また、exitのラベル指定範囲はManagerSceneにて定義した中なので、多数のシーンがあって、それらにいろいろなところから遷移可能とするとなると1つのManagerSceneに全部ラベル定義する必要があり、ManagerSceneの見通しが付きにくくなるという難点もあります。
例を挙げます。まことに申し訳ないのですが…「先に参考にさせていただいた例」を引き合いに出します。

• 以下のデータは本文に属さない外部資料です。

(** * check_fr24feed: verdict, output and exit code of the feeder probe

    A shallow embedding of [check_fr24feed.py].  The script is one linear
    routine: parse the command line, fetch [monitor.json], run three
    extraction steps on the decoded document, compare the age of the last
    upload with two thresholds, print one message and leave with an exit
    code.  The embedding keeps that shape: the Python builtins the script
    calls come first (strings, [int()], subscripting, [datetime]), then the
    process effects ([print], [sys.exit]) as a small monad, then the
    script's functions under their own names.

    Strings are [string]: code points 0..255.  What the interpreter
    provides and the script only calls ([repr] of floats, lists and
    dictionaries, the help text of [argparse]) is a section variable. *)

From Stdlib Require Import ZArith String Ascii List Lia.
From stdpp Require Import base option gmap strings pretty.

Set Warnings "-register-all".
Set Default Proof Using "Type".
#[local] Open Scope Z_scope.

(** ** Python strings *)

Module PyStr.

(** The line feed and the double quote, which a literal cannot hold. *)
Definition nl : string := String "010"%char EmptyString.
Definition dq : string := String "034"%char EmptyString.

(** [str.isspace] on the code points below 256:
    TAB LF VT FF CR, FS GS RS US, SPACE, NEL and NBSP. *)
Definition is_space (a : ascii) : bool :=
  let n := Z.of_nat (nat_of_ascii a) in
  ((9 <=? n) && (n <=? 13)) || ((28 <=? n) && (n <=? 32))
  || (n =? 133) || (n =? 160).

Fixpoint lstrip (s : string) : string :=
  match s with
  | EmptyString => EmptyString
  | String a s' => if is_space a then lstrip s' else s
  end.

Fixpoint rstrip (s : string) : string :=
  match s with
  | EmptyString => EmptyString
  | String a s' =>
      match rstrip s' with
      | EmptyString => if is_space a then EmptyString else String a EmptyString
      | r => String a r
      end
  end.

(** [s.strip()] *)
Definition strip (s : string) : string := rstrip (lstrip s).

(** [sub in s] *)
Definition contains (s sub : string) : Prop :=
  exists pre post : string, s = pre +:+ sub +:+ post.

(** [str(n)] for an [int] *)
Definition str_int (n : Z) : string := pretty n.

End PyStr.

(** ** [int(s)] for a string, base 10 *)

Module PyInt.

(** Blanks that [int()] skips at both ends: the ASCII ones
    (TAB LF VT FF CR SPACE) and, of the others, those that are spaces
    (NEL, NBSP).  FS..US are spaces for [strip] but not for [int]. *)
Definition is_blank (a : ascii) : bool :=
  let n := Z.of_nat (nat_of_ascii a) in
  ((9 <=? n) && (n <=? 13)) || (n =? 32) || (n =? 133) || (n =? 160).

Fixpoint lskip (s : string) : string :=
  match s with
  | EmptyString => EmptyString
  | String a s' => if is_blank a then lskip s' else s
  end.

Fixpoint rskip (s : string) : string :=
  match s with
  | EmptyString => EmptyString
  | String a s' =>
      match rskip s' with
      | EmptyString => if is_blank a then EmptyString else String a EmptyString
      | r => String a r
      end
  end.

Definition digit (a : ascii) : option Z :=
  let n := Z.of_nat (nat_of_ascii a) in
  if (48 <=? n) && (n <=? 57) then Some (n - 48) else None.

(** Digits with single underscores between them; [after_us] tells that
    the previous character was an underscore. *)
Fixpoint digits (acc : Z) (after_us : bool) (s : string) : option Z :=
  match s with
  | EmptyString => if after_us then None else Some acc
  | String a s' =>
      match digit a with
      | Some d => digits (10 * acc + d) false s'
      | None =>
          if Ascii.eqb a "_"%char
          then if after_us then None else digits acc true s'
          else None
      end
  end.

(** An unsigned literal starts with a digit. *)
Definition unsigned (s : string) : option Z :=
  match s with
  | EmptyString => None
  | String a _ => match digit a with Some _ => digits 0 false s | None => None end
  end.

(** [int(s)]: [None] stands for the [ValueError]. *)
Definition of_string (s : string) : option Z :=
  match rskip (lskip s) with
  | String "-"%char r => Z.opp <$> unsigned r
  | String "+"%char r => unsigned r
  | r => unsigned r
  end.

End PyInt.

(** ** Decoded JSON documents *)

(** A Python [float]: not-a-number, an infinity, or the finite value
    [m * 2^e]. *)
Inductive pyfloat : Type :=
  | FNan
  | FInf (negative : bool)
  | FFinite (m e : Z).

(** What [response.json()] can return. *)
Inductive json : Type :=
  | JNull
  | JBool (b : bool)
  | JInt (n : Z)
  | JFloat (f : pyfloat)
  | JStr (s : string)
  | JArr (items : list json)
  | JObj (fields : gmap string json).

(** [data[key]] for a string key.  The script subscripts only inside
    [try: ... except:], which catches whatever is raised and drops it, so
    [None] stands for the exception: [KeyError] for a dictionary without
    the key, [TypeError] for every value that is not a dictionary. *)
Definition py_getitem (data : json) (key : string) : option json :=
  match data with
  | JObj fields => fields !! key
  | _ => None
  end.

(** [int(f)] truncates towards zero; NaN and the infinities raise. *)
Definition float_trunc (f : pyfloat) : option Z :=
  match f with
  | FNan | FInf _ => None
  | FFinite m e => if 0 <=? e then Some (m * 2 ^ e) else Some (Z.quot m (2 ^ (- e)))
  end.

(** [int(v)], used under the same kind of [try]: [None] stands for the
    [TypeError] ([None], lists, dictionaries), the [ValueError] (text that
    is no integer literal, NaN) or the [OverflowError] (infinities). *)
Definition py_int (v : json) : option Z :=
  match v with
  | JNull => None
  | JBool b => Some (if b then 1 else 0)
  | JInt n => Some n
  | JFloat f => float_trunc f
  | JStr s => PyInt.of_string s
  | JArr _ => None
  | JObj _ => None
  end.

(** An exception as an [except Exception as ex] handler reads it:
    [type(ex).__name__] and [repr(ex.args)]. *)
Record exn : Type := Exn { exn_name : string; exn_args : string }.

(** [v + s] for a string [s]: concatenation when [v] is a string, a
    [TypeError] otherwise. *)
Definition unsupported_operand (left : string) : exn :=
  Exn "TypeError"
      ("(" +:+ PyStr.dq +:+ "unsupported operand type(s) for +: '" +:+ left
           +:+ "' and 'str'" +:+ PyStr.dq +:+ ",)").

Definition py_add_str (v : json) (s : string) : exn + string :=
  match v with
  | JStr a => inr (a +:+ s)
  | JNull => inl (unsupported_operand "NoneType")
  | JBool _ => inl (unsupported_operand "bool")
  | JInt _ => inl (unsupported_operand "int")
  | JFloat _ => inl (unsupported_operand "float")
  | JObj _ => inl (unsupported_operand "dict")
  | JArr _ =>
      inl (Exn "TypeError"
               ("('can only concatenate list (not " +:+ PyStr.dq +:+ "str"
                  +:+ PyStr.dq +:+ ") to list',)"))
  end.

(** ** [datetime] *)

Module Datetime.

(** A naive [datetime], kept as its distance from 1970-01-01 00:00:00 in
    microseconds.  The type holds the years 1 to 9999. *)
Record datetime : Type := Instant { since_epoch_us : Z }.

(** 0001-01-01 00:00:00 and 9999-12-31 23:59:59 as timestamps. *)
Definition MIN_TIMESTAMP : Z := -62135596800.
Definition MAX_TIMESTAMP : Z := 253402300799.

(** [datetime.utcfromtimestamp(t)] for an [int]; [None] stands for the
    [ValueError] (year out of range) or [OverflowError] (beyond the
    platform's [time_t]) of a timestamp outside the type. *)
Definition utcfromtimestamp (t : Z) : option datetime :=
  if (MIN_TIMESTAMP <=? t) && (t <=? MAX_TIMESTAMP)
  then Some (Instant (t * 1000000))
  else None.

(** A [timedelta] is normalised: [0 <= seconds < 86400],
    [0 <= microseconds < 1000000], the sign is in [days]. *)
Record timedelta : Type :=
  Delta { days : Z; seconds : Z; microseconds : Z }.

(** [timedelta(days=d, seconds=s, microseconds=us)] *)
Definition mk_timedelta (d s us : Z) : timedelta :=
  let total := (d * 86400 + s) * 1000000 + us in
  {| days := total / 86400000000;
     seconds := (total mod 86400000000) / 1000000;
     microseconds := total mod 1000000 |}.

(** [a - b] *)
Definition sub (a b : datetime) : timedelta :=
  mk_timedelta 0 0 (since_epoch_us a - since_epoch_us b).

(** [-d] and [abs(d)] *)
Definition neg (d : timedelta) : timedelta :=
  mk_timedelta (- days d) (- seconds d) (- microseconds d).

Definition abs (d : timedelta) : timedelta :=
  if days d <? 0 then neg d else d.

(** The civil date of a day count from 1970-01-01. *)
Definition civil_from_days (day : Z) : Z * Z * Z :=
  let z := day + 719468 in
  let era := z / 146097 in
  let doe := z - era * 146097 in
  let yoe := (doe - doe / 1460 + doe / 36524 - doe / 146096) / 365 in
  let doy := doe - (365 * yoe + yoe / 4 - yoe / 100) in
  let mp := (5 * doy + 2) / 153 in
  let d := doy - (153 * mp + 2) / 5 + 1 in
  let m := if mp <? 10 then mp + 3 else mp - 9 in
  let y := yoe + era * 400 + (if m <=? 2 then 1 else 0) in
  (y, m, d).

Definition two_digits (n : Z) : string :=
  if n <? 10 then "0" +:+ pretty n else pretty n.

(** [dt.strftime("%Y-%m-%d %H:%M:%S")].  The year is printed as the C
    library on Linux prints [%Y], without padding below 1000. *)
Definition strftime (dt : datetime) : string :=
  let secs := since_epoch_us dt / 1000000 in
  let '(y, m, d) := civil_from_days (secs / 86400) in
  let sod := secs mod 86400 in
  pretty y +:+ "-" +:+ two_digits m +:+ "-" +:+ two_digits d +:+ " "
    +:+ two_digits (sod / 3600) +:+ ":" +:+ two_digits (sod mod 3600 / 60)
    +:+ ":" +:+ two_digits (sod mod 60).

End Datetime.

(** ** The process: standard output and [sys.exit] *)

(** A computation either returns a value or leaves through [SystemExit];
    both carry what was written to standard output so far. *)
Inductive run (A : Type) : Type :=
  | Returns (out : string) (a : A)
  | Exits (out : string) (code : Z).

Arguments Returns {A} out a.
Arguments Exits {A} out code.

Definition proc (A : Type) : Type := string -> run A.

#[global] Instance proc_ret : MRet proc := fun A a out => Returns out a.

#[global] Instance proc_bind : MBind proc := fun A B k m out =>
  match m out with
  | Returns out' a => k a out'
  | Exits out' code => Exits out' code
  end.

Definition write (s : string) : proc unit := fun out => Returns (out +:+ s) tt.

(** [print(s)] writes [s] and ends the line. *)
Definition line (s : string) : string := s +:+ PyStr.nl.

Definition print (s : string) : proc unit := write (line s).

(** [sys.exit(code)] *)
Definition sys_exit {A : Type} (code : Z) : proc A := fun out => Exits out code.

(** [try: body / except SystemExit: handler] *)
Definition try_except_SystemExit {A : Type} (body handler : proc A) : proc A :=
  fun out =>
    match body out with
    | Returns out' a => Returns out' a
    | Exits out' _ => handler out'
    end.

(** What the operating system sees of one invocation. *)
Record outcome : Type := Outcome { stdout : string; exit_code : Z }.

(** Running a script body from an empty output; a body that returns ends
    the interpreter with status 0. *)
Definition execute {A : Type} (body : proc A) : outcome :=
  match body EmptyString with
  | Returns out _ => Outcome out 0
  | Exits out code => Outcome out code
  end.

(** ** The script *)

Definition __author__ : string := "Andreas Bucher".
Definition __version__ : string := "2022031701".

Definition DEFAULT_PORT : string := "8754".
Definition DEFAULT_WARN : Z := 600.
Definition DEFAULT_CRIT : Z := 3600.

Definition STATE_OK : Z := 0.
Definition STATE_WARN : Z := 1.
Definition STATE_CRIT : Z := 2.
Definition STATE_UNKNOWN : Z := 3.

(** A [(True, value)] or [(False, reason)] pair, as the check functions
    return it and [coe] takes it apart. *)
Inductive result (A : Type) : Type :=
  | Success (value : A)
  | Failure (reason : string).

Arguments Success {A} value.
Arguments Failure {A} reason.

(** The three counters of [get_metrics] and the three entries of
    [get_status]: dictionaries with fixed keys. *)
Record metrics : Type := Metrics {
  adsb_tracked : json;
  non_adsb_tracked : json;
  sum_tracked : json
}.

Record status : Type := Status {
  feed_status : json;
  last_rx_connect_status : json;
  feed_last_connected_time : string
}.

(** The namespace [parse_args] returns. *)
Record Namespace : Type := Args {
  ALWAYS_OK : bool;
  HOST_IP : string;
  HOST_PORT : string;
  CRIT : Z;
  WARN : Z
}.

(** The command line as [argparse] has split it: an option of the parser
    with the argument string attached to it, if any ([--host h],
    [--host=h], [-w7]), or a token that is none of the parser's options.
    Matching tokens with option strings is the library's and is not
    repeated here. *)
Inductive option_id : Type :=
  | OptHelp | OptVersion | OptAlwaysOk | OptHost | OptPort | OptCritical | OptWarning.

Inductive cli_item : Type :=
  | Given (opt : option_id) (arg : option string)
  | Stray (token : string).

#[global] Instance option_id_eq_dec : EqDecision option_id.
Proof. solve_decision. Defined.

「先に参考にさせていただいた例」だと「ゲーム全体の流れ」のところもManagerSceneを使っていて、全部exitしているようにみえますが、まさに「並列のシーン遷移」なので、これを「私が思うところ」のルールに合わせると下記のようになります。
/* メインシーケンス …はシンプルに*/
phina.define("ps.MainSequence", {
superClass: "phina.game.ManagerScene",
init: function() {
this.superInit({
scenes: [
{
label: "load",
className: "ps.LoadingScene",
arguments: { stageId:0 },
},
{
label: "title",
className: "ps.TitleScene",
},
],
});
this.on('finish',function() {
//ぐるぐるループ
this.app.replaceScene(ps.TitleScene());
});
}
});
phina.define("ps.TitleScene", {
//選択したシーンに「置き換える」
(略)
case 'Arcade':
app.replaceScene(ps.ArcadeMode1Sequence());
break;
(略)
}
//アーケード1シーンを定義する。
phina.define("ps.ArcadeMode1Sequence", {
superClass: "phina.game.ManagerScene",
init: function() {
this.superInit({
scenes: [
{
label: "Arcade1-1",
className: "ps.ArcadeDokan",
arguments: { stageId:1 },
nextLabel: "Arcade1-2",
},
{
label: "Arcade1-2",
arguments: { stageId:1 },
className: "ps.ArcadeUmi",
},
],
});
this.on('finish',function() {
//通常の流れなら次のレベルへ
this.app.replaceScene(ps.ArcadeMode2Sequence());
});
}
}
ps.ArcadeMode2Sequenceは省略
//アーケード3シーンを定義する。
phina.define("ps.ArcadeMode3Sequence", {
superClass: "phina.game.ManagerScene",
init: function() {
this.superInit({
scenes: [
{
label: "Arcade3-1",
className: "ps.ArcadeDokan",
arguments: { stageId:3 },
nextLabel: "Arcade3-2",
},
{
label: "Arcade3-2",
arguments: { stageId:3 },
className: "ps.ArcadeUmi",
},
],
});
}
}
こうしておくと、ゲーム展開次第でScene1の途中から一気にScene3とするようなスーパーマリオ的な展開が可能となる(Scene1のどこかでreplaceScene(ps.ArcadeMode3Sequence())をすればいい)ので、自由度が広がりますし、なにより開発者としてどこまでがワンセットなのかが分かりやすいと感じています。
#最後に
Qiitaに投稿するのは初めてですし、もしかすると「当たり前」なのかもしれませんが、Scene遷移の方法にかなり苦労したので書いてみました。
ボードゲームのデザインパターンみたいのがあれば教えてください。